Start of Provided records
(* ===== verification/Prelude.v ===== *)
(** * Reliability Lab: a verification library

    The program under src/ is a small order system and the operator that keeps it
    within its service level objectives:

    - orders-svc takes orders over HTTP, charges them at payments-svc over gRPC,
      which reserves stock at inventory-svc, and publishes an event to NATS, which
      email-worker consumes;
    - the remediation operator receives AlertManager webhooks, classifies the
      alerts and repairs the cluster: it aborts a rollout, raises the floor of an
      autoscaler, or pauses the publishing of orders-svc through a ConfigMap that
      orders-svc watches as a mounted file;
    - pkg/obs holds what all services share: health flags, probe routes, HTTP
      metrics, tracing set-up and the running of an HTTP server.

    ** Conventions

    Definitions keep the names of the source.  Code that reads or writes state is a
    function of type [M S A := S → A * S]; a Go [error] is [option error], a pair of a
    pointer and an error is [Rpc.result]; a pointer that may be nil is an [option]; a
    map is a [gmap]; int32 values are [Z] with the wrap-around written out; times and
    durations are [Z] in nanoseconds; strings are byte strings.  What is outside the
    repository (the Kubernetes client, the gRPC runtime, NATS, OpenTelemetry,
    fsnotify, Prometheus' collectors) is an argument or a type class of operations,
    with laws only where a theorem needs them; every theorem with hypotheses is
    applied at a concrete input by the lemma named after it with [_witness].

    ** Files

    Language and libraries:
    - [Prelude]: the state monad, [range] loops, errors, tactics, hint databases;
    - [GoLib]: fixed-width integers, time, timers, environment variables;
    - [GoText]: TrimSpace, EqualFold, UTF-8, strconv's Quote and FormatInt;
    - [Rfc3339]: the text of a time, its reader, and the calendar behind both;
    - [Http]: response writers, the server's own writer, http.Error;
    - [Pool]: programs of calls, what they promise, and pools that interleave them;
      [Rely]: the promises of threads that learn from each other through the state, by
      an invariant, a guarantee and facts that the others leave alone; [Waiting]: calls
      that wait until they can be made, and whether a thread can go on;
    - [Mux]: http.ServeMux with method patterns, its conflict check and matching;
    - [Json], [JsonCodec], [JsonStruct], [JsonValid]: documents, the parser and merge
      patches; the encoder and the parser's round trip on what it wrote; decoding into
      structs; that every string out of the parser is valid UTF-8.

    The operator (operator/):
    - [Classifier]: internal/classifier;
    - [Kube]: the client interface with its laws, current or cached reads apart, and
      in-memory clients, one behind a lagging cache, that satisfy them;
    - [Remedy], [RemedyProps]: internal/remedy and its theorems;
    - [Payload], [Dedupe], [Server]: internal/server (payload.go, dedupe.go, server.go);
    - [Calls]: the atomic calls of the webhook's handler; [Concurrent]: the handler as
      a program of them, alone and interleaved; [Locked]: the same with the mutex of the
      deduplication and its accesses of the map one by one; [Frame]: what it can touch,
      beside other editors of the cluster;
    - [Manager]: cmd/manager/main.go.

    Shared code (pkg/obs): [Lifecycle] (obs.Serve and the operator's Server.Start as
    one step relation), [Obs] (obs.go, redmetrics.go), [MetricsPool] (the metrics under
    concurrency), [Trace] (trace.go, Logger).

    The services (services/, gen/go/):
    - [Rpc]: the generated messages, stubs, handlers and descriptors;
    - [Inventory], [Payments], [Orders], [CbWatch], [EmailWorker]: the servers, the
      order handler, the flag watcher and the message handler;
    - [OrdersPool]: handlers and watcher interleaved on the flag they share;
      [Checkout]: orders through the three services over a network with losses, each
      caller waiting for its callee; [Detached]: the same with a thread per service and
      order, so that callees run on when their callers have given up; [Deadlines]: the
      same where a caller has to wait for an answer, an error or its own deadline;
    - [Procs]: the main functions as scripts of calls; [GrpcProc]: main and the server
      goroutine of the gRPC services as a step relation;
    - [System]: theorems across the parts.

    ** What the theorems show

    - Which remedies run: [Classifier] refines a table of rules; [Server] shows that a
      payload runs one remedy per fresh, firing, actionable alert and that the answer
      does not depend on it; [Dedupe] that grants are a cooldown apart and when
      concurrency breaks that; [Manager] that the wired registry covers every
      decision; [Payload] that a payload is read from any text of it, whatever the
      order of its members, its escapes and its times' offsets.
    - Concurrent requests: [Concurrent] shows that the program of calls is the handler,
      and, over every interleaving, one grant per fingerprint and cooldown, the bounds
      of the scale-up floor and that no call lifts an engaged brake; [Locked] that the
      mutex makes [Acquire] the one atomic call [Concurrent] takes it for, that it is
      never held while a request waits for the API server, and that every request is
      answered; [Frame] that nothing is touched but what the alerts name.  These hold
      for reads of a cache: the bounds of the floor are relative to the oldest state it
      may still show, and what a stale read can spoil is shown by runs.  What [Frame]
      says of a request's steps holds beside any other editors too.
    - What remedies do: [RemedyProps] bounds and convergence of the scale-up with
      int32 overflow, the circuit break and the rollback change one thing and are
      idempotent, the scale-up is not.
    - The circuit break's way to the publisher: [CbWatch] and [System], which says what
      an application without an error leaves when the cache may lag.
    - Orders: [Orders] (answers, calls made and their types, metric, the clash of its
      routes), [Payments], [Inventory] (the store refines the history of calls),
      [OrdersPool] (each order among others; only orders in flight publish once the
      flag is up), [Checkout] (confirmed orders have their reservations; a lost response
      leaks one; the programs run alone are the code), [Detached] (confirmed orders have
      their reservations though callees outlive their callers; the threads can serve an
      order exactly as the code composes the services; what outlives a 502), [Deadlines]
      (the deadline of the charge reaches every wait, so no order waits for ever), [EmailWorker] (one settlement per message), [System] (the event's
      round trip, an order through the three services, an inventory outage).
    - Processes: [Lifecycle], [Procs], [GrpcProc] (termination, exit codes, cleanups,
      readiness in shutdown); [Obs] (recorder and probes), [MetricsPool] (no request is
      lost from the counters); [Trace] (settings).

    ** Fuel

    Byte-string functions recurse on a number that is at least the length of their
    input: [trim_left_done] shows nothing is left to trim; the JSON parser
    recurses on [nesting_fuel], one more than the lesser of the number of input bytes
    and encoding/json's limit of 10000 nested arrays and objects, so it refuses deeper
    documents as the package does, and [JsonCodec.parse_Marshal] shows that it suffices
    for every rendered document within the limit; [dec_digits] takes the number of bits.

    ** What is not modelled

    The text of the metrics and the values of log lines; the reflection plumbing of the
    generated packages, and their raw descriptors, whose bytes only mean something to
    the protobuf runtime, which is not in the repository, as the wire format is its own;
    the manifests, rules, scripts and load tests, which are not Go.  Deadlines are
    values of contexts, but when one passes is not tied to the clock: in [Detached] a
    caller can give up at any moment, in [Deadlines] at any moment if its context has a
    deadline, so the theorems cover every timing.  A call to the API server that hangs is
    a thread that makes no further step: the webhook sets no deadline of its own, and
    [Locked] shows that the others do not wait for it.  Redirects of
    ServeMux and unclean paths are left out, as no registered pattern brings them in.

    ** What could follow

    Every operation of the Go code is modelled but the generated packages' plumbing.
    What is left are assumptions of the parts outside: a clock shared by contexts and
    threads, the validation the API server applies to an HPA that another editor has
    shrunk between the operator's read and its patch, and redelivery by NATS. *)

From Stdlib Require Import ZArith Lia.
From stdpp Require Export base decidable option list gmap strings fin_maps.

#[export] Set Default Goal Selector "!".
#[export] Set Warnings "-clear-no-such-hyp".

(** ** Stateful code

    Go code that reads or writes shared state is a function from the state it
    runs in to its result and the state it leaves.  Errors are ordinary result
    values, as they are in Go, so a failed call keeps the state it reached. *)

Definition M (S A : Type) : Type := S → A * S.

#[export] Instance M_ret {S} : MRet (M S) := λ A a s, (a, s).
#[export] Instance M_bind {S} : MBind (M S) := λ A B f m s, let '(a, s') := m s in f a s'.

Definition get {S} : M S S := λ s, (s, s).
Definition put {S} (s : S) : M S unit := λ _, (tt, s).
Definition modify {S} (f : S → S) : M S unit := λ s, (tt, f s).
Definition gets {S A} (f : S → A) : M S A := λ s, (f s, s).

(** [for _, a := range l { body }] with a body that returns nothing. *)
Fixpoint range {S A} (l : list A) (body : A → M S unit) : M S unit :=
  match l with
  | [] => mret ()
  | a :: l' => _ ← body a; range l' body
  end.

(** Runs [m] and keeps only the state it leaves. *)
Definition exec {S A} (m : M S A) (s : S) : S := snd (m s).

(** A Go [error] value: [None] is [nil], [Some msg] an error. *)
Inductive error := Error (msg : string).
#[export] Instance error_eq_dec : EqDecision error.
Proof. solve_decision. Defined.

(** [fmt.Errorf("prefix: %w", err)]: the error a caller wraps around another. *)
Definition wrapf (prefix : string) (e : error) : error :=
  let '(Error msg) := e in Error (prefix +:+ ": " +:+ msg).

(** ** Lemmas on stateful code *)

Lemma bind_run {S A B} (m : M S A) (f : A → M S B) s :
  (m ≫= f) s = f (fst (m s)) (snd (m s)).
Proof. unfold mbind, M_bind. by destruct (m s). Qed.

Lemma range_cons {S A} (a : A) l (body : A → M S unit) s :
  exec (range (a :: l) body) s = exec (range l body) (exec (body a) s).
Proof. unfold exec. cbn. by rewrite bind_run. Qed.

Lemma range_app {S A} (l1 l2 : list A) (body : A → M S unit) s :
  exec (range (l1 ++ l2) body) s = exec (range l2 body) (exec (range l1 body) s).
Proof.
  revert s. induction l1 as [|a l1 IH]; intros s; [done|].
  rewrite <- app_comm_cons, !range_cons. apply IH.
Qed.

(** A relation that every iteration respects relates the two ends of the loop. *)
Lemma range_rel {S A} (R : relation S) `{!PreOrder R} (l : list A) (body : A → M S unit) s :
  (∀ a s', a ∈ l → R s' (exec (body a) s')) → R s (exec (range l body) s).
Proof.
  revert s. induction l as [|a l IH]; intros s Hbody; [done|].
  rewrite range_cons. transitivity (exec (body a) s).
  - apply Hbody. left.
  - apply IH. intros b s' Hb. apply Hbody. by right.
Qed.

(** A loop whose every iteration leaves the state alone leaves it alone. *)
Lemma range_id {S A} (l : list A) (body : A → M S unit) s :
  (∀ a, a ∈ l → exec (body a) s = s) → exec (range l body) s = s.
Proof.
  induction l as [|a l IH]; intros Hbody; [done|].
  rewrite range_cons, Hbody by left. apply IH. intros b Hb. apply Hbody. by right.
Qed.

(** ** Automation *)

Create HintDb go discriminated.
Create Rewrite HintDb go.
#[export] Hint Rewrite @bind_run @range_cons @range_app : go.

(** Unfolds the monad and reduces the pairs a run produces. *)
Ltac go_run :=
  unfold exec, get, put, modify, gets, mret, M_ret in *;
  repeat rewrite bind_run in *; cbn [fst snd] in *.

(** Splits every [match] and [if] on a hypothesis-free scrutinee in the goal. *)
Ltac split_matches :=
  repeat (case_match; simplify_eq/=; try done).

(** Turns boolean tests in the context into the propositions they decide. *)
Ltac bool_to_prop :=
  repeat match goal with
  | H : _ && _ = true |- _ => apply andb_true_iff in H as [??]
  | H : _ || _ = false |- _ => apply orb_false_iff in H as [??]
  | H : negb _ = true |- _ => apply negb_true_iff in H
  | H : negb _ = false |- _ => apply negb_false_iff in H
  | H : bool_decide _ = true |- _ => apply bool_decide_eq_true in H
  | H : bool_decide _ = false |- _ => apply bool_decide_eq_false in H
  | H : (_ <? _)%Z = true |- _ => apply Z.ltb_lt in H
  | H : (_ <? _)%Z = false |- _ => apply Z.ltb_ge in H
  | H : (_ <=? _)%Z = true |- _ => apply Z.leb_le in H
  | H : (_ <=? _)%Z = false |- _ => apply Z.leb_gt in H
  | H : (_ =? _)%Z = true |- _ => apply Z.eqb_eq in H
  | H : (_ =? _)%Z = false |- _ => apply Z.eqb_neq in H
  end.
End of Provided records
Start of Provided records
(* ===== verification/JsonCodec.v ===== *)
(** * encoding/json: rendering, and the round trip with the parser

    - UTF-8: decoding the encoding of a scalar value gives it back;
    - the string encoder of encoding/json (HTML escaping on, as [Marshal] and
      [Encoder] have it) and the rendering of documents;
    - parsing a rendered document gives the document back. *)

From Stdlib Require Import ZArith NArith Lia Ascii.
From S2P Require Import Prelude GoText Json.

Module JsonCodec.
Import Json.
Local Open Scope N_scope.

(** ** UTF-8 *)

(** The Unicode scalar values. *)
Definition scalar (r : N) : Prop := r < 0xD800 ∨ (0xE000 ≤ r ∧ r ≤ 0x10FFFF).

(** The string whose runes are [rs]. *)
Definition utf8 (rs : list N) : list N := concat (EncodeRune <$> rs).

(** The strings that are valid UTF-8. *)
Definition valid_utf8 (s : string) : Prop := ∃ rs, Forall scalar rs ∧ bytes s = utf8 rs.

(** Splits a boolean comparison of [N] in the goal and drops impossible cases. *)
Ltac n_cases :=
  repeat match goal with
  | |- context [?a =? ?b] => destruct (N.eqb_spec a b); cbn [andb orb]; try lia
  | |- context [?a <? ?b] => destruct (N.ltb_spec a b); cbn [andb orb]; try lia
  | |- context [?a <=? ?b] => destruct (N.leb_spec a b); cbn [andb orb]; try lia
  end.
End of Provided records
What you will do – In the data above, find the line with "int32 overflow, the" and the line with "- The circuit". Retype both, plus every line between them, exactly.

Response to this task –
      int32 overflow, the circuit break and the rollback change one thing and are
      idempotent, the scale-up is not.
    - The circuit break's way to the publisher: [CbWatch] and [System], which says what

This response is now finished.